GNC, one of the world’s largest retailers of supposedly all-natural dietary supplements, has knowingly sold products spiked with two synthetic drugs, according to internal company records and a lawsuit filed Thursday by Oregon’s attorney general.

I'm not an expert at so-called criminality and fraud, but I'm pretty sure if you're going to "spike" something with synthetic drugs it's in your interest not to leave a massive paper trail of memos and TPS reports. What would these records even look like? "RE: Miracle Slim Diet Powder. Yeah, we're gonna add to, or 'spike' if you will, this product with dangerous drugs. The funny thing is, no one will ever find out and we'll make that big evil genius bank. So don't say nothin' and maybe destroy this memo, k?"

The suit accuses GNC of selling thousands of units of 22 workout and fat-burner supplement products that contained picamilon, a prescription drug in Russia that is used there to treat neurological conditions. 

In post-Soviet Russia diet pill is for makink the mind work better.
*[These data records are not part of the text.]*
(** * Inventory management system: a shallow embedding of [inventory_system.py]

    The Python module keeps an inventory in a dictionary from item names to
    records [{"quantity": int, "price": number}], logs every operation through
    the [logging] module, prints reports on standard output and persists the
    whole dictionary as JSON in the file [DATA_FILE].

    The embedding follows the module function by function:
    - the inventory dictionary is a finite map [gmap string record];
    - the values that cross the JSON boundary are the inductive [pyval];
    - a Python function is a computation in the monad [py]: it threads the
      [world] (backing file, log stream, standard output) and either returns
      a value or raises an exception;
    - the dictionary argument [inventory_data], which Python mutates in place
      for its caller, is passed in and handed back as the returned value;
    - the menu loop of [main] reads the lines of standard input in the monad
      [sh], on top of [py];
    - the [json] module is an interface, [Json], of which [python_json] is
      the encoder and the scanner of CPython on the strings of this model;
      the text of a float is left to the interface [FloatText]. *)

From Stdlib Require Import ZArith Ascii DecimalString DecimalZ DecimalPos
  DecimalFacts.
From Stdlib Require Import Floats.PrimFloat Floats.SpecFloat Floats.FloatOps.
From Stdlib Require Floats.FloatAxioms.
From stdpp Require Import gmap strings list fin_maps.

#[local] Open Scope string_scope.
#[local] Open Scope Z_scope.

(* Decimal literals such as 9.99 denote the nearest binary64 value, as they
   do in Python. *)
#[local] Set Warnings "-inexact-float".

(** ** Python values *)

(** A Python number as the module meets it: [int(input(..))] for quantities,
    [float(input(..))] for prices, either of them out of [json.load]. *)
Inductive number :=
  | NInt (z : Z)
  | NFloat (f : float).

(** [x >= 0] on a Python number (IEEE comparison on floats: [nan >= 0] is
    [False], [-0.0 >= 0] is [True]). *)
Definition number_nonneg (x : number) : bool :=
  match x with
  | NInt z => bool_decide (0 ≤ z)
  | NFloat f => PrimFloat.leb 0%float f
  end.

(** The values [json.load] can build and [json.dump] can write; a
    dictionary is the list of its items, in the order it holds them. *)
#[warnings="-register-all"]
Inductive pyval :=
  | PNone
  | PBool (b : bool)
  | PInt (z : Z)
  | PFloat (f : float)
  | PStr (s : string)
  | PList (l : list pyval)
  | PDict (items : list (string * pyval)).

Definition number_to_py (x : number) : pyval :=
  match x with
  | NInt z => PInt z
  | NFloat f => PFloat f
  end.

(** ** The inventory *)

(** The nested dictionary [{"quantity": .., "price": ..}] stored under each
    item name.  [add_item] builds a fresh one for every new name and
    [json.load] builds fresh objects, so each name owns its record and the
    record is stored by value. *)
Record record := Rec { quantity : Z; price : number }.

Abbreviation inventory := (gmap string record).

Definition record_to_py (r : record) : pyval :=
  PDict [("quantity", PInt (quantity r)); ("price", number_to_py (price r))].

(** The inventory as the Python object it is: a dictionary of dictionaries. *)
Definition inventory_to_py (inventory_data : inventory) : pyval :=
  PDict (prod_map id record_to_py <$> map_to_list inventory_data).

(** ** Exceptions *)

Inductive exc_type :=
  | Exception
  | OSError
  | FileNotFoundError
  | PermissionError
  | IsADirectoryError
  | ValueError
  | JSONDecodeError
  | UnicodeDecodeError
  | LookupError
  | KeyError
  | TypeError
  | RecursionError.

#[global] Instance exc_type_eq_dec : EqDecision exc_type.
Proof. solve_decision. Defined.

(** The classes an exception class inherits from, itself first (its method
    resolution order, up to [Exception]). *)
Definition mro (c : exc_type) : list exc_type :=
  match c with
  | Exception => [Exception]
  | OSError => [OSError; Exception]
  | FileNotFoundError => [FileNotFoundError; OSError; Exception]
  | PermissionError => [PermissionError; OSError; Exception]
  | IsADirectoryError => [IsADirectoryError; OSError; Exception]
  | ValueError => [ValueError; Exception]
  | JSONDecodeError => [JSONDecodeError; ValueError; Exception]
  | UnicodeDecodeError => [UnicodeDecodeError; ValueError; Exception]
  | LookupError => [LookupError; Exception]
  | KeyError => [KeyError; LookupError; Exception]
  | TypeError => [TypeError; Exception]
  | RecursionError => [RecursionError; Exception]
  end.

Definition issubclass (c d : exc_type) : bool := bool_decide (d ∈ mro c).

(** A raised exception: its class and [str(e)]. *)
Record exc := Exc { exc_class : exc_type; exc_str : string }.

(** [except (c1, c2, ..)] catches [e]. *)
Definition caught_by (classes : list exc_type) (e : exc) : bool :=
  existsb (issubclass (exc_class e)) classes.

(** ** The world: backing file, log stream, standard output *)

Inductive level := INFO | WARNING | ERROR.

(** One call of [logging.info/warning/error]: the format string and its
    arguments, as passed (the handler formats them lazily). *)
Record log_record := LogRecord {
  log_level : level;
  log_format : string;
  log_args : list pyval
}.

(** What the path [DATA_FILE] names on disk. *)
Inductive fnode :=
  | Missing (creatable : bool)
  | Directory
  | Regular (content : string) (readable writable : bool).

Record world := World {
  disk : fnode;                    (* the entry DATA_FILE *)
  log : list log_record;           (* inventory.log, oldest first *)
  stdout : list (list pyval)       (* printed lines, as f-string fragments *)
}.

(** ** The monad of Python computations *)

Inductive outcome (A : Type) :=
  | Return (a : A)
  | Raise (e : exc).
Arguments Return {A} a.
Arguments Raise {A} e.

Definition py (A : Type) : Type := world → outcome A * world.

#[global] Instance py_ret : MRet py := λ A a w, (Return a, w).

#[global] Instance py_bind : MBind py := λ A B f c w,
  match c w with
  | (Return a, w') => f a w'
  | (Raise e, w') => (Raise e, w')
  end.

Definition raise {A} (e : exc) : py A := λ w, (Raise e, w).

(** [try: body  except classes as e: handler e] *)
Definition try_except {A} (body : py A) (classes : list exc_type)
    (handler : exc → py A) : py A := λ w,
  match body w with
  | (Return a, w') => (Return a, w')
  | (Raise e, w') =>
      if caught_by classes e then handler e w' else (Raise e, w')
  end.

(** The world after one more log record. *)
Definition logged (w : world) (lv : level) (fmt : string) (args : list pyval)
    : world :=
  World (disk w) (log w ++ [LogRecord lv fmt args]) (stdout w).

Definition logging (lv : level) (fmt : string) (args : list pyval) : py unit :=
  λ w, (Return tt, logged w lv fmt args).

Definition print (fragments : list pyval) : py unit :=
  λ w, (Return tt, World (disk w) (log w) (stdout w ++ [fragments])).

(** [for x in xs: body x] *)
Fixpoint for_each {A} (xs : list A) (body : A → py unit) : py unit :=
  match xs with
  | [] => mret tt
  | x :: xs' => body x ;; for_each xs' body
  end.

(** [d[k]], raising [KeyError] on a missing key. *)
Definition getitem (d : inventory) (k : string) : py record :=
  match d !! k with
  | Some r => mret r
  | None => raise (Exc KeyError k)
  end.

(** [del d[k]], raising [KeyError] on a missing key. *)
Definition delitem (d : inventory) (k : string) : py inventory :=
  match d !! k with
  | Some _ => mret (delete k d)
  | None => raise (Exc KeyError k)
  end.

(** ** Constants *)

Definition LOW_STOCK_THRESHOLD : Z := 5.
Definition DATA_FILE : string := "inventory_data.json".

(** ** The inventory store *)

Definition add_item (item_name : string) (qty : Z) (unit_price : number)
    (inventory_data : inventory) : py inventory :=
  if bool_decide (item_name ∈ dom inventory_data) then
    r ← getitem inventory_data item_name;
    let inventory_data :=
      <[item_name := Rec (quantity r + qty) (price r)]> inventory_data in
    logging INFO "Increased quantity for %s by %d" [PStr item_name; PInt qty];;
    mret inventory_data
  else
    let inventory_data :=
      <[item_name := Rec qty unit_price]> inventory_data in
    logging INFO "Added new item %s with quantity %d" [PStr item_name; PInt qty];;
    mret inventory_data.

Definition remove_item (item_name : string) (qty : Z)
    (inventory_data : inventory) : py inventory :=
  if bool_decide (item_name ∉ dom inventory_data) then
    logging WARNING "Attempted to remove %s but item not found" [PStr item_name];;
    mret inventory_data
  else
    r ← getitem inventory_data item_name;
    if bool_decide (quantity r < qty) then
      r ← getitem inventory_data item_name;
      logging WARNING "Cannot remove %d of %s; only %d in stock"
        [PInt qty; PStr item_name; PInt (quantity r)];;
      mret inventory_data
    else
      r ← getitem inventory_data item_name;
      let inventory_data :=
        <[item_name := Rec (quantity r - qty) (price r)]> inventory_data in
      logging INFO "Removed %d of %s" [PInt qty; PStr item_name];;
      r ← getitem inventory_data item_name;
      if bool_decide (quantity r = 0) then
        inventory_data ← delitem inventory_data item_name;
        logging INFO "Item %s is now out of stock and removed" [PStr item_name];;
        mret inventory_data
      else
        mret inventory_data.

(** [inventory_data.get(item_name, {}).get("quantity", 0)] *)
Definition get_qty (item_name : string) (inventory_data : inventory) : Z :=
  match inventory_data !! item_name with
  | Some r => quantity r
  | None => 0
  end.

(** ** The persistence adapter *)

(** The [json] module of the Python standard library, which the module
    imports: [json_load] is [json.load(file)] on the bytes of a file opened
    with [encoding="utf-8"] (decoding and parsing; it returns the value or
    raises), [json_dump] is [json.dump(obj, file, indent=4)]: the text it
    writes to the file, and the exception it stops with, if any. *)
Class Json := {
  json_load : string → outcome pyval;
  json_dump : pyval → string * option exc
}.

(** [os.path.exists(DATA_FILE)] *)
Definition os_path_exists : py bool := λ w,
  match disk w with
  | Missing _ => (Return false, w)
  | Directory | Regular _ _ _ => (Return true, w)
  end.

(** [open(DATA_FILE, "r", encoding="utf-8")]: the bytes there are to read. *)
Definition open_read : py string := λ w,
  match disk w with
  | Missing _ =>
      (Raise (Exc FileNotFoundError "[Errno 2] No such file or directory: 'inventory_data.json'"), w)
  | Directory =>
      (Raise (Exc IsADirectoryError "[Errno 21] Is a directory: 'inventory_data.json'"), w)
  | Regular content true _ => (Return content, w)
  | Regular _ false _ =>
      (Raise (Exc PermissionError "[Errno 13] Permission denied: 'inventory_data.json'"), w)
  end.

(** [open(DATA_FILE, "w", encoding="utf-8")]: creates or truncates the file. *)
Definition open_write : py unit := λ w,
  match disk w with
  | Missing true => (Return tt, World (Regular "" true true) (log w) (stdout w))
  | Regular _ readable true =>
      (Return tt, World (Regular "" readable true) (log w) (stdout w))
  | Missing false | Regular _ _ false =>
      (Raise (Exc PermissionError "[Errno 13] Permission denied: 'inventory_data.json'"), w)
  | Directory =>
      (Raise (Exc IsADirectoryError "[Errno 21] Is a directory: 'inventory_data.json'"), w)
  end.

(** [file.write(text)] on the file opened by [open_write]. *)
Definition file_write (text : string) : py unit := λ w,
  match disk w with
  | Regular content readable writable =>
      (Return tt,
       World (Regular (content +:+ text) readable writable) (log w) (stdout w))
  | Missing _ | Directory => (Return tt, w)
  end.

(** A library call that returns or raises without touching the world. *)
Definition lift_outcome {A} (o : outcome A) : py A := λ w, (o, w).

Section Persistence.
Context `{Json}.

Definition load_data : py pyval :=
  found ← os_path_exists;
  if (found : bool) then
    try_except
      (text ← open_read;
       lift_outcome (json_load text))
      [JSONDecodeError; FileNotFoundError]
      (λ e,
        logging ERROR "Error loading data from %s: %s"
          [PStr DATA_FILE; PStr (exc_str e)];;
        mret (PDict []))
  else
    logging WARNING "No existing data file found at %s" [PStr DATA_FILE];;
    mret (PDict []).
Also, I'm not sure what the downside of this is, other than the involvement of the Russian boogeyman that has been bombing the terrorists we were planning on somehow turning into good little democratic consumers. Washboard stomach and a cure for my neurological conditions in one handy pill? How can I lose?
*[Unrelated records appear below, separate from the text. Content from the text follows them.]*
(** Running "keep the latest match" over a list. *)
Lemma fold_latest_match (p : Object3D -> bool) (l : list Object3D) : forall s,
  fold_left (fun s' o => if p o then Some o else s') l s =
    match last (filter (fun o => p o = true) l) with
    | Some o => Some o
    | None => s
    end.
Proof.
  induction l as [|a l IH]; intros s; simpl; [done|].
  rewrite IH. rewrite filter_cons.
  destruct (p a) eqn:Hp.
  - rewrite decide_True by done.
    rewrite last_cons. by destruct (last _).
  - rewrite decide_False by done. done.
Qed.

Lemma findMeshInModel_lastMatch (model : Object3D) (fragment : string) :
  findMeshInModel model fragment = lastMatch model fragment.
Proof.
  unfold findMeshInModel, lastMatch.
  rewrite traverse_preorder.
  rewrite (fold_latest_match (matches fragment)).
  unfold matches. by destruct (last _).
Qed.

Lemma last_filter_split (p : Object3D -> bool) (l : list Object3D) :
  match last (filter (fun o => p o = true) l) with
  | Some o => exists l1 l2, l = l1 ++ o :: l2 /\ p o = true /\
                            Forall (fun o' => p o' = false) l2
  | None => Forall (fun o' => p o' = false) l
  end.
Proof.
  induction l as [|a l IH]; simpl; [constructor|].
  rewrite filter_cons. destruct (p a) eqn:Hp.
  - rewrite decide_True by done. rewrite last_cons.
    destruct (last _) as [o|].
    + destruct IH as (l1 & l2 & -> & Ho & Hl2).
      exists (a :: l1), l2. done.
    + exists [], l. done.
  - rewrite decide_False by done.
    destruct (last _) as [o|].
    + destruct IH as (l1 & l2 & -> & Ho & Hl2).
      exists (a :: l1), l2. done.
    + by constructor.
Qed.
Internal company records show a key GNC official knew as far back as 2007 the ingredient wasn’t natural, the suit alleges, and therefore could not lawfully be included in dietary supplements, which can only contain natural ingredients. 
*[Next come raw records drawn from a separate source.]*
Lemma update_training_section_end_marker_after_start_witness :
  let content :=
    str "<main>" ++ start_marker ++ str "OLD" ++ end_marker ++ str "</main>" in
  let fs : gmap string doc :=
    {[ ReportDisplay_js := content;
       TRAINING_OPTIONS_UPDATE_txt := str "NEW" ]} in
  first_at start_marker content 6
  ∧ Py.find content end_marker (Py.find content start_marker 0) = 93
  ∧ first_from end_marker content (6 + length start_marker) 93.
Proof.
  intros content fs.
  assert (first_at start_marker content 6) as H1
    by (apply first_occurrence_Some; by vm_compute).
  split; [done |]. split; [by vm_compute |].
  destruct (update_training_section_end_marker_after_start fs content
              (str "NEW") 6) as (_ & _ & Hfound & _);
    [by vm_compute | by vm_compute | done |].
  apply (Hfound 93%nat). by vm_compute.
Defined.

(** C8, as stated, fails: the literal the script appends after the
    replacement is not the end marker but the end marker without its first
    line, so the first 16 code points of the end marker are consumed
    too and the output is not
    [document[0:start_idx] + replacement + document[end_idx:]]. *)
Lemma update_training_section_consumes_marker_head :
  let content :=
    str "<main>" ++ start_marker ++ str "OLD" ++ end_marker ++ str "</main>" in
  let fs : gmap string doc :=
    {[ ReportDisplay_js := content;
       TRAINING_OPTIONS_UPDATE_txt := str "NEW" ]} in
  let start_idx := Py.find content start_marker 0 in
  let end_idx := Py.find content end_marker start_idx in
  start_idx = 6 ∧ end_idx = 93
  ∧ section_tail ≠ end_marker
  ∧ files_after update_training_section fs !! ReportDisplay_js =
      Some (str "<main>" ++ str "NEW" ++ section_tail ++ str "</main>")
  ∧ files_after update_training_section fs !! ReportDisplay_js ≠
      Some (Py.slice_to content start_idx ++ str "NEW"
            ++ Py.slice_from content end_idx).
Proof. intros content fs start_idx end_idx. repeat split; by vm_compute. Qed.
The only unnatural supplement act is one that's physically impossible to perform.

Oregon Attorney General Ellen Rosenblum also accuses the retail giant of selling other workout and weight-loss supplements that contained a synthetic amphetamine-like chemical known as BMPEA, Beta-methylphenethylamine and by several other chemical names.

This is an outrage. Bennies in the thinner potions. Hey, wake up, you're supposed to get angry! Come on, we need litigation!

Among other evidence of wrongdoing, the attorney general's office cites emails circulated two years ago among top GNC executives in the wake of a 2013 USA TODAY article about BMPEA in supplements.

Technical ineptitude with you electronic post office leading to a downfall. We call this the "Hillary maneuver."

GNC, which initially said it wouldn't comment on the pending litigation, issued a short statement Thursday afternoon

We convinced them to do it be texting "please respond."

Shares of the company plunged almost 15% to $34.23 in late afternoon trading.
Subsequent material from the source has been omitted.